A fall harvest outlook does not provide farmers with a great deal of hope that prices will improve anytime soon. Steve Nicholson, Global Sector Strategist for Grains and Oilseeds with Rabobank, says their latest report indicates prices are currently in the bottom of a cycle.
“Farmers have said no more capital expenditures machinery. They’ve tried to mine the nutrients out of soil to reduce fertilizer costs. You know, probably been a little more selective on their spraying for herbicides. And now it’s, can we get cash rents down a little bit. So you’re in the bottom of that trough of where there could be, we could be here for a little while longer, maybe a couple years.”
Nicholson says there’s a variety of factors working against agriculture at the moment.
“When you look at farm machinery, it was high priced to start off with. But the fact is, now they have to deal with a 50% tariff on aluminum and steel coming in, let alone what other things are bringing in the United States to manufacture the machinery you use. So you know that’s not going down in price. And then you have the whole chemistry. And you look at fertilizers, you know, chemistry, we rely on China for a lot of the active ingredients, and so that, obviously, that’s gotten tinged with the tariff as well.”

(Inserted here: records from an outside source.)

(** The errors of [Handle] before the proxy starts, and their order:
    arguments left over, then a missing base URL, then the first
    [--model] flag without ["="], and only then a base URL that does not
    parse. *)
Theorem Handle_settings_errors (args : list string) (baseUrl : string)
    (modelMappings : list string) (port : string) (filterTextSnapshot : bool)
    (e : error) :
  settings_of args baseUrl modelMappings port filterTextSnapshot = inr e
  <-> args <> []
      /\ e = "unrecognized extra arguments: " +:+ strings.Join args " "
      \/ args = [] /\ baseUrl = EmptyString /\ e = "missing --base-url"
      \/ args = [] /\ baseUrl <> EmptyString
         /\ (exists pre m post,
               modelMappings = pre ++ m :: post
               /\ Forall (fun m => strings.Contains m "=" = true) pre
               /\ strings.Contains m "=" = false
               /\ e = "invalid model mapping: " +:+ m)
      \/ args = [] /\ baseUrl <> EmptyString
         /\ Forall (fun m => strings.Contains m "=" = true) modelMappings
         /\ exists err, url_Parse baseUrl = inr err
                        /\ e = "invalid --base-url: " +:+ err.
Proof.
  unfold Handle_settings.
  destruct args as [|a args].
  - cbn [length Nat.ltb Nat.leb].
    destruct (String.eqb_spec baseUrl EmptyString) as [Hbase|Hbase].
    + split.
      * intros [= <-]. right. left. auto.
      * intros [[H _] | [(_ & _ & ->) | [(_ & H & _) | (_ & H & _)]]];
          [contradiction|reflexivity|contradiction|contradiction].
    + destruct (Handle_modelMap_cases modelMappings ∅)
        as [[Hall [mm Hok]] | (pre & m & post & Hms & Hpre & Hbad & Herr)].
      * rewrite Hok. split.
        -- destruct (url_Parse baseUrl) as [target|err]; [discriminate|].
           intros [= <-]. right. right. right.
           split; [reflexivity|]. split; [exact Hbase|]. split; [exact Hall|].
           now exists err.
        -- intros [[H _] | [(_ & H & _) | [(_ & _ & H) | (_ & _ & _ & H)]]];
             [contradiction|contradiction| |].
           ++ destruct H as (pre & m & post & -> & _ & Hbad & _).
              apply List.Forall_app in Hall as [_ Hall].
              inversion Hall; congruence.
           ++ destruct H as (err & -> & ->). reflexivity.
      * rewrite Herr. split.
        -- intros [= <-]. right. right. left.
           split; [reflexivity|]. split; [exact Hbase|].
           now exists pre, m, post.
        -- intros [[H _] | [(_ & H & _) | [(_ & _ & H) | (_ & _ & H & _)]]];
             [contradiction|contradiction| |].
           ++ destruct H as (pre' & m' & post' & Hms' & Hpre' & Hbad' & ->).
              rewrite Hms' in Herr.
              rewrite (Handle_modelMap_first_invalid pre' post' m' ∅ Hpre' Hbad')
                in Herr.
              injection Herr as Herr. change (m' = m) in Herr. now subst.
           ++ rewrite Hms in H. apply List.Forall_app in H as [_ H].
              inversion H; congruence.
  - cbn [length Nat.ltb Nat.leb]. split.
    + intros [= <-]. left. split; [discriminate|reflexivity].
    + intros [[_ ->] | [(H & _) | [(H & _) | (H & _)]]];
        [reflexivity|discriminate..].
Qed.
(** * Matrix-Processor: the matrix-computation engine

    A shallow embedding of [computeMatrices] (the function that turns parsed
    sheets, axis selections and matrix configurations into 0/1 intersection
    matrices), followed by the properties of it that the specification states.
    The code around it is embedded as well, with properties of its own: the
    rows built by [processFiles], the tables built by [exportToExcel], and
    the event handlers of the components [TabSelector], [ColumnSelector] and
    [MatrixConfigurator], whose states become the arguments of
    [computeMatrices].

    Modelling conventions.
    - A JavaScript string is a [string]: a sequence of code units, here the
      code units below 256.  [Array.prototype.sort()] without a comparator and
      [===] compare strings code unit by code unit, which is [String.le] and
      [=] on this type.
    - A row is the plain object built by the ingestion step, used as a map
      from header names to raw cell values: a [gmap string value] of its own
      properties.  A property read with an [undefined] column name reads the
      key ["undefined"], as the language converts the name to a property key.
    - A [Set] is an insertion-ordered list without duplicates.
    - The only operation of [computeMatrices] that can raise is the member
      access [file.sheets] on an [undefined] file; [result] records it. *)

From Stdlib Require Import Ascii.
From stdpp Require Import base list strings gmap sorting pretty.

Local Open Scope Z_scope.

Set Warnings "-clear-no-such-hyp".

(** ** Raw cell values and their coercions *)

(** Raw values a sheet cell or an absent property can hold.  Numbers are
    the integers (their decimal rendering is the one of [String] for every
    integer of magnitude below 10^21). *)
Inductive value : Type :=
| VUndefined
| VNull
| VBool (b : bool)
| VNum (n : Z)
| VStr (s : string).

(** Truthiness of a string: [if (s)]. *)
Definition str_truthy (s : string) : bool := bool_decide (s ≠ EmptyString).

(** Truthiness of a value, as the operand of [||]. *)
Definition truthy (v : value) : bool :=
  match v with
  | VUndefined | VNull => false
  | VBool b => b
  | VNum n => bool_decide (n ≠ 0)
  | VStr s => str_truthy s
  end.

(** [v || d] *)
Definition js_or (v d : value) : value := if truthy v then v else d.

(** [String(v)] *)
Definition js_String (v : value) : string :=
  match v with
  | VUndefined => "undefined"
  | VNull => "null"
  | VBool true => "true"
  | VBool false => "false"
  | VNum n => pretty n
  | VStr s => s
  end.

(** White space and line terminators among the code units below 256:
    TAB, LF, VT, FF, CR, SP and NBSP. *)
Definition is_white_space (c : ascii) : bool :=
  Ascii.is_space c || bool_decide (c = "160"%char).

Fixpoint trimStart (s : string) : string :=
  match s with
  | EmptyString => EmptyString
  | String c s' => if is_white_space c then trimStart s' else s
  end.

Definition trimEnd (s : string) : string :=
  String.rev (trimStart (String.rev s)).

(** [s.trim()] *)
Definition trim (s : string) : string := trimEnd (trimStart s).

(** ** The data model *)

(** A row of a sheet: header name to raw value. *)
Abbreviation row := (gmap string value).

Module Sheet.
Record t : Type := { name : string; headers : list string; data : list row }.
End Sheet.

Module File.
Record t : Type := { fileName : string; sheets : list Sheet.t }.
End File.

Module Source.
Record t : Type := { fileIndex : nat; sheetName : string; fileName : string }.
End Source.

(** One entry of [columnSelections]; a field that is absent or [null] is
    [None]. *)
Module Selection.
Record t : Type :=
  { yAxis : option string; xAxis : option string; secondaryXAxis : option string }.
End Selection.

Module Config.
Record t : Type := { name : string; sources : list Source.t; merge : bool }.
End Config.

Module Matrix.
Record t : Type :=
  { name : string; yAxis : list string; xAxis : list string; data : list (list Z) }.
End Matrix.

(** ** Exceptions *)

Inductive result (A : Type) : Type :=
| Ok (a : A)
| TypeError.
Arguments Ok {A} a.
Arguments TypeError {A}.

Global Instance result_bind : MBind result := λ A B f m,
  match m with
  | Ok a => f a
  | TypeError => TypeError
  end.

(** [l.forEach(a => body)] where the body updates the state [s] and may raise. *)
Fixpoint forEach {A S : Type} (body : S → A → result S) (s : S) (l : list A)
    : result S :=
  match l with
  | [] => Ok s
  | a :: l' => s' ← body s a; forEach body s' l'
  end.

(** ** Building blocks of [computeMatrices] *)

(** [row[col]]: the name of the column is converted to a property key. *)
Definition property_key (col : option string) : string :=
  match col with
  | Some c => c
  | None => "undefined"
  end.

Definition row_get (r : row) (col : option string) : value :=
  default VUndefined (r !! property_key col).

(** [String(row[col] || '').trim()] *)
Definition cellValue (r : row) (col : option string) : string :=
  trim (js_String (js_or (row_get r col) (VStr EmptyString))).

(** Truthiness of a column name: [secondaryXCol ? ... : null]. *)
Definition col_truthy (col : option string) : bool :=
  match col with
  | Some c => str_truthy c
  | None => false
  end.

(** [secondaryXCol ? String(row[secondaryXCol] || '').trim() : null] *)
Definition secondaryValue (r : row) (secondaryXCol : option string) : option string :=
  if col_truthy secondaryXCol then Some (cellValue r secondaryXCol) else None.

(** [set.add(x)]: a new element goes last, a present one changes nothing. *)
Definition set_add (x : string) (s : list string) : list string :=
  if decide (x ∈ s) then s else s ++ [x].

(** [if (v) set.add(v)] *)
Definition add_truthy (v : string) (s : list string) : list string :=
  if str_truthy v then set_add v s else s.

(** [Array.from(set).sort()] *)
Definition sort (s : list string) : list string := merge_sort String.le s.

Fixpoint indexOf_from (i : Z) (l : list string) (x : string) : Z :=
  match l with
  | [] => -1
  | y :: l' => if decide (y = x) then i else indexOf_from (i + 1) l' x
  end.

(** [l.indexOf(x)]: the first position of [x], or -1. *)
Definition indexOf (l : list string) (x : string) : Z := indexOf_from 0 l x.

(** [sortedY.map(() => sortedX.map(() => 0))] *)
Definition emptyGrid (sortedY sortedX : list string) : list (list Z) :=
  (λ _, (λ _, 0) <$> sortedX) <$> sortedY.

(** [data[yIdx][xIdx] = 1].  Both indices come from [indexOf] under the guard
    [yIdx >= 0 && xIdx >= 0] and are within the grid (lemmas [indexOf_lookup]
    and [indexOf_lt] below); outside it the grid is left as it is. *)
Definition set_cell (data : list (list Z)) (yIdx xIdx : Z) : list (list Z) :=
  alter (λ cells, <[Z.to_nat xIdx := 1]> cells) (Z.to_nat yIdx) data.

(** [`${source.fileIndex}-${source.sheetName}`] *)
Definition key_of (source : Source.t) : string :=
  pretty (Source.fileIndex source) +:+ "-" +:+ Source.sheetName source.

(** [columnSelections[key]?.field] *)
Definition selected (columnSelections : gmap string Selection.t)
    (source : Source.t) (field : Selection.t → option string) : option string :=
  columnSelections !! key_of source ≫= field.

(** [fileData[source.fileIndex].sheets.find(s => s.name === source.sheetName)]:
    raises when the file is [undefined], [None] when no sheet has the name. *)
Definition findSheet (fileData : list File.t) (source : Source.t)
    : result (option Sheet.t) :=
  match fileData !! Source.fileIndex source with
  | None => TypeError
  | Some file =>
      Ok (List.find (λ s, bool_decide (Sheet.name s = Source.sheetName source))
            (File.sheets file))
  end.

(** The three sets filled by the row loops. *)
Abbreviation sets := (list string * list string * list string)%type.

(** Row loop of the merged collection (lines 171 to 179). *)
Definition collectRow (yCol xCol secondaryXCol : option string)
    (acc : sets) (r : row) : sets :=
  let '(yValues, xValues, secondaryXValues) := acc in
  let yVal := cellValue r yCol in
  let xVal := cellValue r xCol in
  let secondaryXVal := secondaryValue r secondaryXCol in
  (add_truthy yVal yValues,
   add_truthy xVal xValues,
   match secondaryXVal with
   | Some v => add_truthy v secondaryXValues
   | None => secondaryXValues
   end).

(** Row loop of the independent collection (lines 275 to 283), where
    [secondaryXValues] is a set or [null]. *)
Definition collectRowIndependent (yCol xCol secondaryXCol : option string)
    (acc : list string * list string * option (list string)) (r : row)
    : list string * list string * option (list string) :=
  let '(yValues, xValues, secondaryXValues) := acc in
  let yVal := cellValue r yCol in
  let xVal := cellValue r xCol in
  let secondaryXVal := secondaryValue r secondaryXCol in
  (add_truthy yVal yValues,
   add_truthy xVal xValues,
   match secondaryXVal, secondaryXValues with
   | Some v, Some s => Some (add_truthy v s)
   | _, _ => secondaryXValues
   end).

(** The marking under the guard on the values (lines 213 to 217, 248 to 252,
    305 to 309 and 329 to 333). *)
Definition markIntersection (sortedY sortedX : list string)
    (data : list (list Z)) (yVal xVal : string) : list (list Z) :=
  let yIdx := indexOf sortedY yVal in
  let xIdx := indexOf sortedX xVal in
  if bool_decide (0 ≤ yIdx) && bool_decide (0 ≤ xIdx)
  then set_cell data yIdx xIdx
  else data.

(** Row body that marks an intersection (lines 243 to 254 and 324 to 335). *)
Definition markRow (yCol xCol : option string) (sortedY sortedX : list string)
    (data : list (list Z)) (r : row) : list (list Z) :=
  let yVal := cellValue r yCol in
  let xVal := cellValue r xCol in
  if str_truthy yVal && str_truthy xVal
  then markIntersection sortedY sortedX data yVal xVal
  else data.

(** Row body that marks an intersection of the matrix of the secondary value
    [secX] (lines 207 to 219 and 299 to 311). *)
Definition markRowSecondary (yCol xCol secondaryXCol : option string)
    (secX : string) (sortedY sortedX : list string)
    (data : list (list Z)) (r : row) : list (list Z) :=
  let yVal := cellValue r yCol in
  let xVal := cellValue r xCol in
  let secondaryXVal := secondaryValue r secondaryXCol in
  if str_truthy yVal && str_truthy xVal && bool_decide (secondaryXVal = Some secX)
  then markIntersection sortedY sortedX data yVal xVal
  else data.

And he says policy issues are also at play.
“We’ve seen COVID payments. We’ve seen MFP payments back in the first Trump years. And now we’re, you know, kind of maybe on the verge of that again. We’ve seen the ECap payments of last year. And so we have these ad hoc programs that are coming into agriculture, and what that’s doing is that these high support payments are kind of adding to the inflation of everything agriculture.”